§ Your assignment
After locating the line that contains "Definition iface_off (c" in the records below, write out exactly that line and each line after it through the one that contains "Definition wants_dhcpv6 (x", and nothing else.

§ Records provided

(* ===== verification/IfaceTransitions.v ===== *)
(** The transitions of [source/WanManager/wanmgr_interface_sm.c]: the
    [wan_transition_*] functions, each with the state it returns.  Traces are
    not modelled; [_DT_WAN_Manager_Enable_], 464XLAT and IVI are not built. *)

From S2P Require Export IfaceAddresses.

#[local] Abbreviation IC := WanMgr_IfaceSM_Controller_t.

Definition SYSEVENT_WAN_SERVICE_STATUS : string := "wan_service-status".
Definition SYSEVENT_IPV4_CONNECTION_STATE : string := "ipv4_connection_state".
Definition SYSEVENT_IPV6_CONNECTION_STATE : string := "ipv6_connection_state".
Definition zero_MAPT_CONFIG : WANMGR_MAPT_CONFIG_DATA := mk_WANMGR_MAPT_CONFIG_DATA 0 EmptyString EmptyString 0.

(** ** Tests the transitions and the states share *)

(** The interface is not to run: the device or the interface is disabled, the
    interface is not selected, or its physical link is not up. *)
Definition iface_off (c : IC) (I : DML_WAN_IFACE) (v : DML_VIRTUAL_IFACE) : bool :=
  negb (ic_WanEnable c) || negb (sel_Enable (if_Selection I)) || negb (v_Enable v)
  || (sel_Status (if_Selection I) ≟ WAN_IFACE_NOT_SELECTED)
  || (if_BaseInterfaceStatus I ≠? WAN_IFACE_PHY_STATUS_UP).
Definition vlan_down (v : DML_VIRTUAL_IFACE) : bool :=
  vlan_Enable (v_VLAN v) && (vlan_Status (v_VLAN v) ≟ WAN_IFACE_LINKSTATUS_DOWN).
Definition ppp_not_up (v : DML_VIRTUAL_IFACE) : bool :=
  ppp_Enable (v_PPP v) && (ppp_LinkStatus (v_PPP v) ≠? WAN_IFACE_PPP_LINK_STATUS_UP).
(** The DHCP clients the source and the mode of the addresses ask for. *)
Definition wants_dhcpv4 (x : DML_WANIFACE_IP) : bool :=
  (ip_IPv4Source x ≟ DML_WAN_IP_SOURCE_DHCP) && has_ipv4 (ip_Mode x).
Definition wants_dhcpv6 (x : DML_WANIFACE_IP) : bool :=
  (ip_IPv6Source x ≟ DML_WAN_IP_SOURCE_DHCP) && has_ipv6 (ip_Mode x).
Definition active (I : DML_WAN_IFACE) : bool := sel_Status (if_Selection I) ≟ WAN_IFACE_ACTIVE.
(** ** The links, the routes and the services *)

Lemma kv_telemetry e : kv (telemetry e).
Proof. unfold telemetry. kv_tac. Qed.
#[local] Hint Resolve kv_telemetry : keeps.
Lemma kv_WanMgr_RdkBus_setWanIpInterfaceData p : kv (WanMgr_RdkBus_setWanIpInterfaceData p).
Proof. unfold WanMgr_RdkBus_setWanIpInterfaceData. kv_tac. Qed.
#[local] Hint Resolve kv_WanMgr_RdkBus_setWanIpInterfaceData : keeps.
Lemma kv_WanMgr_RdkBus_ConfigureVlan p b : kv (WanMgr_RdkBus_ConfigureVlan p b).
Proof. unfold WanMgr_RdkBus_ConfigureVlan, set_vlan. kv_tac. Qed.
#[local] Hint Resolve kv_WanMgr_RdkBus_ConfigureVlan : keeps.
Lemma kv_ppp_lower_layer p : kv (ppp_lower_layer p).
Proof. unfold ppp_lower_layer. kv_tac. Qed.
#[local] Hint Resolve kv_ppp_lower_layer : keeps.
Lemma kv_WanManager_ConfigurePPPSession p b : kv (WanManager_ConfigurePPPSession p b).
Proof. unfold WanManager_ConfigurePPPSession. kv_tac. Qed.
#[local] Hint Resolve kv_WanManager_ConfigurePPPSession : keeps.
Lemma kv_WanMgr_GetSelectedIPMode p : kv (WanMgr_GetSelectedIPMode p).
Proof. unfold WanMgr_GetSelectedIPMode. kv_tac. Qed.
#[local] Hint Resolve kv_WanMgr_GetSelectedIPMode : keeps.
Lemma kv_DmlSetVLANInUseToPSMDB p : kv (DmlSetVLANInUseToPSMDB p).
Proof. unfold DmlSetVLANInUseToPSMDB. kv_tac. Qed.
#[local] Hint Resolve kv_DmlSetVLANInUseToPSMDB : keeps.
Lemma kv_WanManager_DelDefaultGatewayRoute m c : kv (WanManager_DelDefaultGatewayRoute m c).
Proof. unfold WanManager_DelDefaultGatewayRoute. kv_tac. Qed.
#[local] Hint Resolve kv_WanManager_DelDefaultGatewayRoute : keeps.
Lemma kv_WanManager_AddDefaultGatewayRoute m d : kv (WanManager_AddDefaultGatewayRoute m d).
Proof. unfold WanManager_AddDefaultGatewayRoute. kv_tac. Qed.
#[local] Hint Resolve kv_WanManager_AddDefaultGatewayRoute : keeps.
Lemma kv_WanManager_PrintBootEvents st : kv (WanManager_PrintBootEvents st).
Proof. unfold WanManager_PrintBootEvents. kv_tac. Qed.
#[local] Hint Resolve kv_WanManager_PrintBootEvents : keeps.
Lemma kv_wanmanager_mapt_feature : kv wanmanager_mapt_feature.
Proof. unfold wanmanager_mapt_feature. kv_tac. Qed.
#[local] Hint Resolve kv_wanmanager_mapt_feature : keeps.
Lemma kv_wanmgr_services_restart : kv wanmgr_services_restart.
Proof. unfold wanmgr_services_restart, wanmgr_sshd_restart, wanmgr_snmpv3_restart. kv_tac. Qed.
#[local] Hint Resolve kv_wanmgr_services_restart : keeps.
Lemma kv_WanMgr_Configure_TAD_WCC p e : kv (WanMgr_Configure_TAD_WCC p e).
Proof. unfold WanMgr_Configure_TAD_WCC. kv_tac. Qed.
#[local] Hint Resolve kv_WanMgr_Configure_TAD_WCC : keeps.
Lemma kv_WanManager_StartIpoeHealthCheckService n : kv (WanManager_StartIpoeHealthCheckService n).
Proof. unfold WanManager_StartIpoeHealthCheckService. kv_tac. Qed.
#[local] Hint Resolve kv_WanManager_StartIpoeHealthCheckService : keeps.
Lemma kv_WanManager_StopIpoeHealthCheckService n : kv (WanManager_StopIpoeHealthCheckService n).
Proof. unfold WanManager_StopIpoeHealthCheckService. kv_tac. Qed.
#[local] Hint Resolve kv_WanManager_StopIpoeHealthCheckService : keeps.
Lemma kv_lan_prefix_publish a b : kv (lan_prefix_publish a b).
Proof. unfold lan_prefix_publish. kv_tac. Qed.
#[local] Hint Resolve kv_lan_prefix_publish : keeps.
Lemma kv_lan_global_ip d : kv (lan_global_ip d).
Proof. unfold lan_global_ip. kv_tac. Qed.
#[local] Hint Resolve kv_lan_global_ip : keeps.
Lemma kv_lan_publish_prefix p d : kv (lan_publish_prefix p d).
Proof. unfold lan_publish_prefix. kv_tac. Qed.
#[local] Hint Resolve kv_lan_publish_prefix : keeps.
Lemma kv_lan_restart g : kv (lan_restart g).
Proof. unfold lan_restart. kv_tac. Qed.
#[local] Hint Resolve kv_lan_restart : keeps.
Lemma kv_setUpLanPrefixIPv6 p : kv (setUpLanPrefixIPv6 p).
Proof. unfold setUpLanPrefixIPv6. kv_tac. Qed.
#[local] Hint Resolve kv_setUpLanPrefixIPv6 : keeps.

§ Solution to the exercise
Definition iface_off (c : IC) (I : DML_WAN_IFACE) (v : DML_VIRTUAL_IFACE) : bool :=
  negb (ic_WanEnable c) || negb (sel_Enable (if_Selection I)) || negb (v_Enable v)
  || (sel_Status (if_Selection I) ≟ WAN_IFACE_NOT_SELECTED)
  || (if_BaseInterfaceStatus I ≠? WAN_IFACE_PHY_STATUS_UP).
Definition vlan_down (v : DML_VIRTUAL_IFACE) : bool :=
  vlan_Enable (v_VLAN v) && (vlan_Status (v_VLAN v) ≟ WAN_IFACE_LINKSTATUS_DOWN).
Definition ppp_not_up (v : DML_VIRTUAL_IFACE) : bool :=
  ppp_Enable (v_PPP v) && (ppp_LinkStatus (v_PPP v) ≠? WAN_IFACE_PPP_LINK_STATUS_UP).
(** The DHCP clients the source and the mode of the addresses ask for. *)
Definition wants_dhcpv4 (x : DML_WANIFACE_IP) : bool :=
  (ip_IPv4Source x ≟ DML_WAN_IP_SOURCE_DHCP) && has_ipv4 (ip_Mode x).
Definition wants_dhcpv6 (x : DML_WANIFACE_IP) : bool :=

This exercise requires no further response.